Once the line containing "Lemma status_message_run w" is found in the entries below, reproduce it and every line after it, stopping at and including the line containing "cbn [status_json fmap"; reproduce nothing else, and keep each line exact.

Records from a data source:
::::

Lemma light_json_length d ch : light_ints ch → zlen (render false d (light_json ch)) <= 150.
Proof.
  intros _. unfold light_json. rewrite object_length by done. cbn [total fst snd render].
  pose proof (sprintf_ld_length (on_source ch)). pose proof (sprintf_ld_length (on_tim ch)).
  pose proof (sprintf_ld_length (off_source ch)). pose proof (sprintf_ld_length (off_tim ch)).
  assert (zlen (quoted (if state_ ch =? 1 then bytes "on" else bytes "off")) <= 5) by (by destruct (state_ ch =? 1)).
  change (zlen (quoted (bytes "state"))) with 7. change (zlen (quoted (bytes "onsource"))) with 10.
  change (zlen (quoted (bytes "ontim"))) with 7. change (zlen (quoted (bytes "offsource"))) with 11.
  change (zlen (quoted (bytes "offtim"))) with 8. unfold zlen in *. lia.
Qed.

(** The three lights of the application. *)
Lemma three_lights w : app_ok w → ∃ a b c, channel w = [a; b; c] ∧ light_ok 0 a ∧ light_ok 1 b ∧ light_ok 2 c.
Proof.
  intros Hw. pose proof (ok_lights w Hw) as Hl. pose proof (ok_count w Hw) as Hn.
  destruct (channel w) as [|a [|b [|c [|]]]]; try done. exists a, b, c. split; [done|].
  split_and!; [by apply (Hl 0%nat)|by apply (Hl 1%nat)|by apply (Hl 2%nat)].
Qed.

Lemma status_message_run w : app_ok w → Forall light_ints (channel w) →
  csro_nlight_prepare_status_message w = Some (tt, set_mqtt (set_content_ (render false 0 (status_json (channel w))) (mqtt w)) w) ∧
  json_ok (status_json (channel w)) ∧ fits_in MQTT_BUFFER_LENGTH (render false 0 (status_json (channel w))) = true.
Proof.
  intros Hw Hints. destruct (three_lights w Hw) as (a & b & c & E & Ha & Hb & Hc). rewrite E in Hints |- *.
  apply Forall_cons in Hints as [Ia Hints]. apply Forall_cons in Hints as [Ib Hints]. apply Forall_cons in Hints as [Ic _].
  assert (Hok : json_ok (status_json [a; b; c])).
  { cbn [status_json fmap list_fmap json_ok foldr fst snd]. pose proof (proj1 Ha). pose proof (proj1 Hb). pose proof (proj1 Hc).
    replace (index a) with 0 by lia. replace (index b) with 1 by lia. replace (index c) with 2 by lia.
    split_and!; try done; try (by apply light_json_ok); by apply (bool_decide_unpack _); vm_compute. }
  assert (Hfit : fits_in MQTT_BUFFER_LENGTH (render false 0 (status_json [a; b; c])) = true).
  { unfold fits_in. apply Z.ltb_lt. fold (zlen (render false 0 (status_json [a; b; c]))). unfold status_json.
    rewrite object_length by done. cbn [fmap list_fmap total fst snd].
    pose proof (light_json_length (0 + 1) a Ia). pose proof (light_json_length (0 + 1) b Ib). pose proof (light_json_length (0 + 1) c Ic).
    pose proof (proj1 Ha). pose proof (proj1 Hb). pose proof (proj1 Hc).
    replace (index a) with 0 by lia. replace (index b) with 1 by lia. replace (index c) with 2 by lia.
    change (zlen (quoted (bytes "channel" ++ sprintf_ld (0 + 1)))) with 10.
    change (zlen (quoted (bytes "channel" ++ sprintf_ld (1 + 1)))) with 10.
    change (zlen (quoted (bytes "channel" ++ sprintf_ld (2 + 1)))) with 10.
    unfold MQTT_BUFFER_LENGTH. lia. }
  split; [|done]. unfold csro_nlight_prepare_status_message, add_channel.
  change (1 <=? NLIGHT) with true. change (2 <=? NLIGHT) with true. change (3 <=? NLIGHT) with true. cbv iota.
  assert (Hadd : ∀ k ch j l, channel w !! Z.to_nat (k - 1) = Some ch → 0 <= k - 1 → light_ok (Z.to_nat (k - 1)) ch → (Z.to_nat (k - 1) < 3)%nat →
    light_ints ch → j = tree None (JObject l) →
    (let! ch := get_channel (k - 1) in lift (nlight_add_channel_json j ch)) w =
      Some (tree None (JObject (l ++ [(bytes "channel" ++ sprintf_ld (index ch + 1), light_json ch)])), w)).
  { intros k ch j l Hk H0' Hok' Hlt Hi ->. rewrite (bind_run _ _ _ _ _ (get_channel_at _ _ _ Hk H0')).
    by apply lift_run, (add_channel_tree _ _ (Z.to_nat (k - 1))). }
  rewrite (bind_run _ _ _ _ _ (Hadd 1 a _ [] ltac:(by rewrite E) ltac:(lia) Ha ltac:(cbn; lia) Ia create_object_tree)).
  rewrite (bind_run _ _ _ _ _ (Hadd 2 b _ _ ltac:(by rewrite E) ltac:(lia) Hb ltac:(cbn; lia) Ib eq_refl)).
  rewrite (bind_run _ _ _ _ _ (Hadd 3 c _ _ ltac:(by rewrite E) ltac:(lia) Hc ltac:(cbn; lia) Ic eq_refl)).
  change (tree None (JObject _)) with (tree None (status_json [a; b; c])).
  rewrite print_content_run by done. unfold copy_to. by rewrite Hfit.
Qed.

::::

### Exercise output
Lemma status_message_run w : app_ok w → Forall light_ints (channel w) →
  csro_nlight_prepare_status_message w = Some (tt, set_mqtt (set_content_ (render false 0 (status_json (channel w))) (mqtt w)) w) ∧
  json_ok (status_json (channel w)) ∧ fits_in MQTT_BUFFER_LENGTH (render false 0 (status_json (channel w))) = true.
Proof.
  intros Hw Hints. destruct (three_lights w Hw) as (a & b & c & E & Ha & Hb & Hc). rewrite E in Hints |- *.
  apply Forall_cons in Hints as [Ia Hints]. apply Forall_cons in Hints as [Ib Hints]. apply Forall_cons in Hints as [Ic _].
  assert (Hok : json_ok (status_json [a; b; c])).
  { cbn [status_json fmap list_fmap json_ok foldr fst snd]. pose proof (proj1 Ha). pose proof (proj1 Hb). pose proof (proj1 Hc).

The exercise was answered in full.